Exercise instructions:
Start with the first line of the records below. Output each line exactly, ending with the one that contains "the four listeners".

Provided records:
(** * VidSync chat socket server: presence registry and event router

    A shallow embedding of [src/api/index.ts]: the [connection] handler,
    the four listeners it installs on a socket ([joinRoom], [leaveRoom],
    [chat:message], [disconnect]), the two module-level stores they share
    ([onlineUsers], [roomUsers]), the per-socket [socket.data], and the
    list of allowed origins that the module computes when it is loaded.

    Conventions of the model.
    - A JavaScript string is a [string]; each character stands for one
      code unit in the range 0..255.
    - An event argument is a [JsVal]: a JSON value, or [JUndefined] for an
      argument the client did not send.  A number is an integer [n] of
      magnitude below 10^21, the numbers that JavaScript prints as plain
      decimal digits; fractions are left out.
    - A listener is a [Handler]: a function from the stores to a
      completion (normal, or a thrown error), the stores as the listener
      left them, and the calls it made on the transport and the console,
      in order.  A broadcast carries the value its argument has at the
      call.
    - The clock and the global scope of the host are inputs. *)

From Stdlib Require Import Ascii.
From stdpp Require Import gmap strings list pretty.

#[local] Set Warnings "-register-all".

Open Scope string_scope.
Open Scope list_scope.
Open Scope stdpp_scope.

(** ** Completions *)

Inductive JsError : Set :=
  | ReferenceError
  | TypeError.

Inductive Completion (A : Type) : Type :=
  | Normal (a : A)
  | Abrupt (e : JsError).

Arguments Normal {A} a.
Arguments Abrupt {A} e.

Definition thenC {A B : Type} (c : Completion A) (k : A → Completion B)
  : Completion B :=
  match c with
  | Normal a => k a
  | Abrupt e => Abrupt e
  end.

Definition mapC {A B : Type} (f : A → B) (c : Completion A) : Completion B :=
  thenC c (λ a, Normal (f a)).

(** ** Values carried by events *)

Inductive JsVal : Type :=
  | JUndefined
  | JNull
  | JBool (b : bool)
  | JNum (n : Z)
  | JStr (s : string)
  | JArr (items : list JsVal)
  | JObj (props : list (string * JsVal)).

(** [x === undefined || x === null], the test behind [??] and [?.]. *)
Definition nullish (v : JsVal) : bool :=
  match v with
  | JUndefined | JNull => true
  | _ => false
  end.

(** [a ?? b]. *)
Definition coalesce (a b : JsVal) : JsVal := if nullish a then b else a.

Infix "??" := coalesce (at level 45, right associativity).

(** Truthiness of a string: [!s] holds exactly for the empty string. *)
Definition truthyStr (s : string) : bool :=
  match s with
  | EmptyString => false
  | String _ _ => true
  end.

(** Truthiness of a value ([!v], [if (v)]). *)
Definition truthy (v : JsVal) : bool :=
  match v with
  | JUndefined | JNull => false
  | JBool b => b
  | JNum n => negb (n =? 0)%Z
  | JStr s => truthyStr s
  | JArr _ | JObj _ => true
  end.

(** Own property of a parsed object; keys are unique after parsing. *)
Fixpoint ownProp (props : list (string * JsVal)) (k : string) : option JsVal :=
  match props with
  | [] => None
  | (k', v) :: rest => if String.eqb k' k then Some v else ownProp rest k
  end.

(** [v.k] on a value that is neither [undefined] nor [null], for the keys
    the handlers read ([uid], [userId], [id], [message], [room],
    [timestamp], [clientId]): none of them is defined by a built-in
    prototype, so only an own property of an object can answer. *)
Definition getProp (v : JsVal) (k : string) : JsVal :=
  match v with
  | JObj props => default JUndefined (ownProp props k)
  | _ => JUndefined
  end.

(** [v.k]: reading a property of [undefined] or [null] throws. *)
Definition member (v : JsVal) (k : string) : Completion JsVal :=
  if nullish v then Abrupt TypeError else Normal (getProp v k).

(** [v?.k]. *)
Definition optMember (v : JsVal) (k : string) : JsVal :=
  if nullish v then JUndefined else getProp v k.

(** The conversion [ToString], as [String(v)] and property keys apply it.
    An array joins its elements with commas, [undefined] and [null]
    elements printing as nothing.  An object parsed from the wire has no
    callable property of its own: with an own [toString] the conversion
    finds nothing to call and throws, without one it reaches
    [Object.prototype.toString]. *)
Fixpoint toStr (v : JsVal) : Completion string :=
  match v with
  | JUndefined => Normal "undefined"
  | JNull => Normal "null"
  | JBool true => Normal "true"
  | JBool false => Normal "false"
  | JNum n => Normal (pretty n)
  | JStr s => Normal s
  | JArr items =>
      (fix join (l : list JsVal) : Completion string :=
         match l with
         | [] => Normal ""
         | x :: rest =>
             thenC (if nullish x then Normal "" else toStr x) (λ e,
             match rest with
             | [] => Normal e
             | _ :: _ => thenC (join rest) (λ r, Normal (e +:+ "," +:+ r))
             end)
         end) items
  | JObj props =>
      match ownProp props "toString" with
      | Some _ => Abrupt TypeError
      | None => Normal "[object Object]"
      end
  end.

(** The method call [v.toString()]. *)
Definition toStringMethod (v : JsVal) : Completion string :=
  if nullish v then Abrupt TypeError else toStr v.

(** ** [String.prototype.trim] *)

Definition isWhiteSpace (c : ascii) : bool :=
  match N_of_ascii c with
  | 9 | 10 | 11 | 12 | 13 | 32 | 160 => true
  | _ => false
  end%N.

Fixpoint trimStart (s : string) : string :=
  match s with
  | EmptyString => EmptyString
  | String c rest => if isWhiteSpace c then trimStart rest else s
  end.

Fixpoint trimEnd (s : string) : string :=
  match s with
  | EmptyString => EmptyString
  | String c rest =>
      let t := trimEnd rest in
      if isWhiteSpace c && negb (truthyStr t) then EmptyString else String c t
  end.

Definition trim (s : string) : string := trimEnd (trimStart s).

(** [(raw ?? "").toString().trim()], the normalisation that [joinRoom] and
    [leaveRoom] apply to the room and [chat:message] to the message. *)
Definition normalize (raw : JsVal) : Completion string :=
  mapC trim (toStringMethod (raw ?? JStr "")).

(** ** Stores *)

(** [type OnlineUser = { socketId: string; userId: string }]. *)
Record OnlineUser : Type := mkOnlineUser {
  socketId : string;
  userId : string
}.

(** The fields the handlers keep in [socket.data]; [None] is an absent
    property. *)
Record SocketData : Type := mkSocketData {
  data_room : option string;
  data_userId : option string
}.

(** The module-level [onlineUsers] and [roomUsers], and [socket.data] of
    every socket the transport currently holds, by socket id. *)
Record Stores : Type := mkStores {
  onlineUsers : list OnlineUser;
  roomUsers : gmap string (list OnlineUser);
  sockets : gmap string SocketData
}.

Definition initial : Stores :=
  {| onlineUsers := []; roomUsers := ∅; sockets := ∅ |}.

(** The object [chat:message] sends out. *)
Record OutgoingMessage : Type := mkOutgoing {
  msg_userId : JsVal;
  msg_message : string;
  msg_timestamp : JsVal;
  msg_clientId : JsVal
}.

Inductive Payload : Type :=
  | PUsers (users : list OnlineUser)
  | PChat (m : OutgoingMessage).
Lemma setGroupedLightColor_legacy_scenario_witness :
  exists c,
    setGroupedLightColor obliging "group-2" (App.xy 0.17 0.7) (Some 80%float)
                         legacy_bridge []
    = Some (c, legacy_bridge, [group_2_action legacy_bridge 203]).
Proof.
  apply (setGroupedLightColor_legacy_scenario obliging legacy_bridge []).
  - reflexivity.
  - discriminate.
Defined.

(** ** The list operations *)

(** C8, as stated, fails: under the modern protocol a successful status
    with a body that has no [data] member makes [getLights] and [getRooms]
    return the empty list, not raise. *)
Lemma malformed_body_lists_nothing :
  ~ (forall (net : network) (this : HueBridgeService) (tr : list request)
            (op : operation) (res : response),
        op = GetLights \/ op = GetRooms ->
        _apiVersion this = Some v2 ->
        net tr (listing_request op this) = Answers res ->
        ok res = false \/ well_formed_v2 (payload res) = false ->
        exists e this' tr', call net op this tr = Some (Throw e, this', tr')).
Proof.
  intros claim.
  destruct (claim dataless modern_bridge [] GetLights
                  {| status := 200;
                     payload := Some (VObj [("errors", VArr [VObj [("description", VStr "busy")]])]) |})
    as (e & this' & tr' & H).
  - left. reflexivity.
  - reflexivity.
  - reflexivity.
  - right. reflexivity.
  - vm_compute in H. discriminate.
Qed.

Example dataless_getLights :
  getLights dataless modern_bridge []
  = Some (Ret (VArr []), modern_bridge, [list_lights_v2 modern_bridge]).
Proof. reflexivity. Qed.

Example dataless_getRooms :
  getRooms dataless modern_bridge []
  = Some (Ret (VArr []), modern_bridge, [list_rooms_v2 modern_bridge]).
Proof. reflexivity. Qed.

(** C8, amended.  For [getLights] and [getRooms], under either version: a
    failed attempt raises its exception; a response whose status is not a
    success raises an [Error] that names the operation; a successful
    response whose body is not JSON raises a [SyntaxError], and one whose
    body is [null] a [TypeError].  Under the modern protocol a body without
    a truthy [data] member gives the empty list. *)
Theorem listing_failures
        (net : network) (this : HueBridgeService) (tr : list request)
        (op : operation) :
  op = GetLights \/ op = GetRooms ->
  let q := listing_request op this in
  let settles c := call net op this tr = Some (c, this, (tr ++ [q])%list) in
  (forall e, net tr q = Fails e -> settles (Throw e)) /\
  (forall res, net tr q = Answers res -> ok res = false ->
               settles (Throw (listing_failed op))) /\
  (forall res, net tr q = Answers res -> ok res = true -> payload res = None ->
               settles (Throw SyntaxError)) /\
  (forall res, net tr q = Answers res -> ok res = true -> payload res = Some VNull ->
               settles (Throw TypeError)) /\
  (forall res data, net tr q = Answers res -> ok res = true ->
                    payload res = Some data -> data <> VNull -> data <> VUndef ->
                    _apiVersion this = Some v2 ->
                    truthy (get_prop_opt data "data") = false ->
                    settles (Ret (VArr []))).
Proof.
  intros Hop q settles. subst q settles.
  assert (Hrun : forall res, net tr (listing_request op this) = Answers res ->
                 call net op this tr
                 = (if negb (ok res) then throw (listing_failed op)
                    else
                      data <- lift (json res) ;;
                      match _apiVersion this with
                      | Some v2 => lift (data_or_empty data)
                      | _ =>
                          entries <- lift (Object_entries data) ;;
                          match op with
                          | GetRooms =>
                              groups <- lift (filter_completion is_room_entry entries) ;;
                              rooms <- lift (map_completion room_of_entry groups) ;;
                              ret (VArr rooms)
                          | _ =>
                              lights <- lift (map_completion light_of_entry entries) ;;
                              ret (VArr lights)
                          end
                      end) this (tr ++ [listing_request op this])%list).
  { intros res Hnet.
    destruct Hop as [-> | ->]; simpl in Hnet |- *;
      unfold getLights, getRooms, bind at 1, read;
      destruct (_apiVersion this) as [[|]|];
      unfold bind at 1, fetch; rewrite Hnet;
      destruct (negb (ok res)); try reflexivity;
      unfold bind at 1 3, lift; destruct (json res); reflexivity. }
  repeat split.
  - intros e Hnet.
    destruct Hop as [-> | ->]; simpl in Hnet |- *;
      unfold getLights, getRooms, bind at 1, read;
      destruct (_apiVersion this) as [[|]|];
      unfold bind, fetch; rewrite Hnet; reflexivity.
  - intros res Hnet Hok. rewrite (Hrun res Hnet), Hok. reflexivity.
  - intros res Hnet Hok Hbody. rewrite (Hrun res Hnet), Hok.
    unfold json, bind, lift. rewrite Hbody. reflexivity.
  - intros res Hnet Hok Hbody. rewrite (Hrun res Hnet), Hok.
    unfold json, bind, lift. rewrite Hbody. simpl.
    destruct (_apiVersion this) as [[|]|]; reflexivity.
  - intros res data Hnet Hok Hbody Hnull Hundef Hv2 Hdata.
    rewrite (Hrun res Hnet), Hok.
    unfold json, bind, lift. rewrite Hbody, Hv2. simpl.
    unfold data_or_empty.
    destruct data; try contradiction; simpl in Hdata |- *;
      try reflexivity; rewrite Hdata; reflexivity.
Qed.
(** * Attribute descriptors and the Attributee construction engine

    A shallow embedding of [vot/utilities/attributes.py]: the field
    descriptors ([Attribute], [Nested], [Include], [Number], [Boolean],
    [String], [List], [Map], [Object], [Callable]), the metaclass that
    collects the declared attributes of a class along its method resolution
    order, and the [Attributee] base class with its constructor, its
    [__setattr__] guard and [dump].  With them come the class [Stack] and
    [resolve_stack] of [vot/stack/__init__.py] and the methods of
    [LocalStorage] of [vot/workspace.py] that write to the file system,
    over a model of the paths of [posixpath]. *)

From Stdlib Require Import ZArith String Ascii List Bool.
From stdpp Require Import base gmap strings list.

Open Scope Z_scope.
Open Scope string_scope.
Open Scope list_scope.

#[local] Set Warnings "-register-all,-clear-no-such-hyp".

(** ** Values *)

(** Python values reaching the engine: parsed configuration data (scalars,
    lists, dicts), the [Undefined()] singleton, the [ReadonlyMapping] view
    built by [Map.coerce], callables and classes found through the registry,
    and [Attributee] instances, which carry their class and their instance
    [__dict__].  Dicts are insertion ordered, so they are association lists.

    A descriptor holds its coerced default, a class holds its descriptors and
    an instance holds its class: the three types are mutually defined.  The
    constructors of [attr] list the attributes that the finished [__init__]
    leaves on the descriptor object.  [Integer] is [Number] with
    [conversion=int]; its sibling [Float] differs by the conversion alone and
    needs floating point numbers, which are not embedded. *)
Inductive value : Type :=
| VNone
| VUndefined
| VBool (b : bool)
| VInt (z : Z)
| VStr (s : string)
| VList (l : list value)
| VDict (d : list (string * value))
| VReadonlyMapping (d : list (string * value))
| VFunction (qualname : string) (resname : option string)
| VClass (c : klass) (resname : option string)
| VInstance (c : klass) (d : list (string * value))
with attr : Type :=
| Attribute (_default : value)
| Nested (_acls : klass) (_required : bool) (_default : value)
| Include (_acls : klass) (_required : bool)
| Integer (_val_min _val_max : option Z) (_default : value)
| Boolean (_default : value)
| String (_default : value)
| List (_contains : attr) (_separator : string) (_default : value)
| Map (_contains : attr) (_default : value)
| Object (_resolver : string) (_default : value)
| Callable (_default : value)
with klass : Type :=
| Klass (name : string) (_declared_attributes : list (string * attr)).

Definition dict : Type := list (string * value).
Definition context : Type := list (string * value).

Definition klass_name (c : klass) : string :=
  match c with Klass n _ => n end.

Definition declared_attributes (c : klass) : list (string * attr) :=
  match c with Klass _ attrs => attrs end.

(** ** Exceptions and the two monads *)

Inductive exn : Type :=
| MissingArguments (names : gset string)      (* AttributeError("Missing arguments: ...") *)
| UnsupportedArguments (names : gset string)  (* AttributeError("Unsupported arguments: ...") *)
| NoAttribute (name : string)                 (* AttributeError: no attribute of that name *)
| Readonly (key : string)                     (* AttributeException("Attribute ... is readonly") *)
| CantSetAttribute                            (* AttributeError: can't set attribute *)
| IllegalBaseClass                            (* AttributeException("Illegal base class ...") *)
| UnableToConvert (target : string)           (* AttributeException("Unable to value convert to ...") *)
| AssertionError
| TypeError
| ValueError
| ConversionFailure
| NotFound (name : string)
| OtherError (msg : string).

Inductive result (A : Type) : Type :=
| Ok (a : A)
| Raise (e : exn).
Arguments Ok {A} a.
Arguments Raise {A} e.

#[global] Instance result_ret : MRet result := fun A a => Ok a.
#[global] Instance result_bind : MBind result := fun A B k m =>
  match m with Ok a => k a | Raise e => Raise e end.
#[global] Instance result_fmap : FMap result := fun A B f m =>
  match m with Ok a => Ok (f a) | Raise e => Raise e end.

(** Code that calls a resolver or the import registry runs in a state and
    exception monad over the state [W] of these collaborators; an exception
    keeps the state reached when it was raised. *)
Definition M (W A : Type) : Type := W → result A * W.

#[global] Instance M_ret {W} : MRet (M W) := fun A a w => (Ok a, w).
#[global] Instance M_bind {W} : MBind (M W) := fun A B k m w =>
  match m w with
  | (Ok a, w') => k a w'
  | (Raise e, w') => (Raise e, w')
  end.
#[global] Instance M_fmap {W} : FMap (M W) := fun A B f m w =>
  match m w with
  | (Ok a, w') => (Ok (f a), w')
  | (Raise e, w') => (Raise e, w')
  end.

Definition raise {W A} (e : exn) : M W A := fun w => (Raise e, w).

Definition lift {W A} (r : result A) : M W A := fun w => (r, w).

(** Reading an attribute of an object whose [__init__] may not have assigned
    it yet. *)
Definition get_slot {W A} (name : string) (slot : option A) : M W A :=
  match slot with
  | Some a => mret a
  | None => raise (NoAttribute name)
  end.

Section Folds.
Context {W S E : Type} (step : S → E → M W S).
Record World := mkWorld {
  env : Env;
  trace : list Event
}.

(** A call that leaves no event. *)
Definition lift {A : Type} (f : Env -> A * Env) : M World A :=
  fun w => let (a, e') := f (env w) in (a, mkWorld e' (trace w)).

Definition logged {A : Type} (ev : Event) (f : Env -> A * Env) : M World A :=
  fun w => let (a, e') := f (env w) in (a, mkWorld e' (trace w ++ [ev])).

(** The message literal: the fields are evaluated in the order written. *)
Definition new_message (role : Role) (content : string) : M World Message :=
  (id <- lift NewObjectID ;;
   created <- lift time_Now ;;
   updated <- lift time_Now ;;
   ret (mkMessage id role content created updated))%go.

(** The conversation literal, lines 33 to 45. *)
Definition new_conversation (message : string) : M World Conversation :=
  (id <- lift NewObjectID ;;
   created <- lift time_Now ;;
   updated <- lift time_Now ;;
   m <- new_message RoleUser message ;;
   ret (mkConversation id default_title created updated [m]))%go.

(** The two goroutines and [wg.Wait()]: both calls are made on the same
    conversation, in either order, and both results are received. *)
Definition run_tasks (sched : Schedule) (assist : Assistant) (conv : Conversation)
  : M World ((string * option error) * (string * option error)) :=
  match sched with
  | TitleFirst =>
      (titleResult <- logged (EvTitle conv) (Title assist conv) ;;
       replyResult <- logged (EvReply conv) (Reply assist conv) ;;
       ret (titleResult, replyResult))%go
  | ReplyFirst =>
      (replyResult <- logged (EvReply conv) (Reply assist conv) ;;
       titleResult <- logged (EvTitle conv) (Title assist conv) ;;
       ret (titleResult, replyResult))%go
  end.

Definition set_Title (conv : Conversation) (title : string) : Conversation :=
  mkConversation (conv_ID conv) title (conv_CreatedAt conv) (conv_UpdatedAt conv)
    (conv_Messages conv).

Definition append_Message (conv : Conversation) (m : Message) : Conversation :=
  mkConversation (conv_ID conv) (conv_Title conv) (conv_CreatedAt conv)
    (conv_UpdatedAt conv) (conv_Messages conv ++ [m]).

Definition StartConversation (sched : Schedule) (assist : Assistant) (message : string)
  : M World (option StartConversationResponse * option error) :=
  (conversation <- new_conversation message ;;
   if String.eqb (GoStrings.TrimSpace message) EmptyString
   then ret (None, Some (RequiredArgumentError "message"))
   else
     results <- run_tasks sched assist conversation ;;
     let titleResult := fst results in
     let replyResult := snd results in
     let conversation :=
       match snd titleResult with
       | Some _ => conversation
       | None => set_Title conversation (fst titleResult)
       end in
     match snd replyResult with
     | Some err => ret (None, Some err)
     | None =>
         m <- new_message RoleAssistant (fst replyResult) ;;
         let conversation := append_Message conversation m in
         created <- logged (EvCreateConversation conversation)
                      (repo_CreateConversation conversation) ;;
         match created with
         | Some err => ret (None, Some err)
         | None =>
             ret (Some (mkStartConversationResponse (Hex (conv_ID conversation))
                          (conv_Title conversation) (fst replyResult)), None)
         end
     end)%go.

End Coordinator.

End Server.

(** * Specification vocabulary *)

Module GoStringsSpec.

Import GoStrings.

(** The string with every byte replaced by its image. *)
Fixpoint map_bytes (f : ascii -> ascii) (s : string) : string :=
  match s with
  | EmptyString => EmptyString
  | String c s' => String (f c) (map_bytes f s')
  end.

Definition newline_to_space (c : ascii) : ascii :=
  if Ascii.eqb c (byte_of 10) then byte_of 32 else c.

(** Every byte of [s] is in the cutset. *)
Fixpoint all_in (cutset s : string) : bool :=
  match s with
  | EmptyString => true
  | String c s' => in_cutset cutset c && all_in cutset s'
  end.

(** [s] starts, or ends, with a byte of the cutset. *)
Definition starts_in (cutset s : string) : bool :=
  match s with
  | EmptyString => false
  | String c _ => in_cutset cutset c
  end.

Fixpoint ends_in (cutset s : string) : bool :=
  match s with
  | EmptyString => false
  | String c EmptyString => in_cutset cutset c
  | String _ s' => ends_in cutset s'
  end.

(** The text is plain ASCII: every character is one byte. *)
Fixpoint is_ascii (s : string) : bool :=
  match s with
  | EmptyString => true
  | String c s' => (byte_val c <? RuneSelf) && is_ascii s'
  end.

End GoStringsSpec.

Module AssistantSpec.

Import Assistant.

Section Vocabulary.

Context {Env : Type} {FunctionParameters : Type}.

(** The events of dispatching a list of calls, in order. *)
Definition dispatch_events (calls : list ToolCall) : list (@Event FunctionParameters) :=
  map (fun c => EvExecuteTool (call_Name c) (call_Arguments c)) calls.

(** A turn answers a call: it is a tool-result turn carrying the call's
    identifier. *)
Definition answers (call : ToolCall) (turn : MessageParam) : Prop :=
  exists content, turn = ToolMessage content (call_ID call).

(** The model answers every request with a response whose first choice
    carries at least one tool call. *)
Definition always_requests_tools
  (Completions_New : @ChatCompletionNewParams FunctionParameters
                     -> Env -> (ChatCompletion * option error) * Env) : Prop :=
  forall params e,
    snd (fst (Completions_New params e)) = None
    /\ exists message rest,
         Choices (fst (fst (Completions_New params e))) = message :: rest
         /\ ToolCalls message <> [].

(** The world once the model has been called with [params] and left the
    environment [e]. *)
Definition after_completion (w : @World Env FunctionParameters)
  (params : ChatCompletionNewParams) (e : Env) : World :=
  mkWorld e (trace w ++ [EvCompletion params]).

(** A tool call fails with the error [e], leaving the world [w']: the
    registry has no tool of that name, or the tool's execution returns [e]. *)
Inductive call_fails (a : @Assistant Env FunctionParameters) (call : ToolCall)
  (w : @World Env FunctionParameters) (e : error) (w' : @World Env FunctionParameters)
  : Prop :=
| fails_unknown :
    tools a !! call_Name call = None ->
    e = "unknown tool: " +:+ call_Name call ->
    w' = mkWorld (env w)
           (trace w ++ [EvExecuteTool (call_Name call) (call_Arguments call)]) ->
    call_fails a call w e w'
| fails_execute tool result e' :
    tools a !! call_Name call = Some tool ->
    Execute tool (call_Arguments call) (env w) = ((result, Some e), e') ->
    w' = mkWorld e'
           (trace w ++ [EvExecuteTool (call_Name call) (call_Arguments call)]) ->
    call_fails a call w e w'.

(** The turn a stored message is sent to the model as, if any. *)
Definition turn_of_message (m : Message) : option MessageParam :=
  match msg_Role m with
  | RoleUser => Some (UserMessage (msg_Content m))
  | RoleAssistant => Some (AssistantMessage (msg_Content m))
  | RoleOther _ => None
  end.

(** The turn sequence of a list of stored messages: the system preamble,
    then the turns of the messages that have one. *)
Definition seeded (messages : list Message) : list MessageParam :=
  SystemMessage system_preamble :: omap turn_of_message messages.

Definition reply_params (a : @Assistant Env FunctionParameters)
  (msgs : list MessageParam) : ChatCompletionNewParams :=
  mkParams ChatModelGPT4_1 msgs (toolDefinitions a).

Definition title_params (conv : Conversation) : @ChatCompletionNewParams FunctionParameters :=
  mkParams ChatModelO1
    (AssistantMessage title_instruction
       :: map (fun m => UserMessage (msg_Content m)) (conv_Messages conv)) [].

The answer:
(** * VidSync chat socket server: presence registry and event router

    A shallow embedding of [src/api/index.ts]: the [connection] handler,
    the four listeners it installs on a socket ([joinRoom], [leaveRoom],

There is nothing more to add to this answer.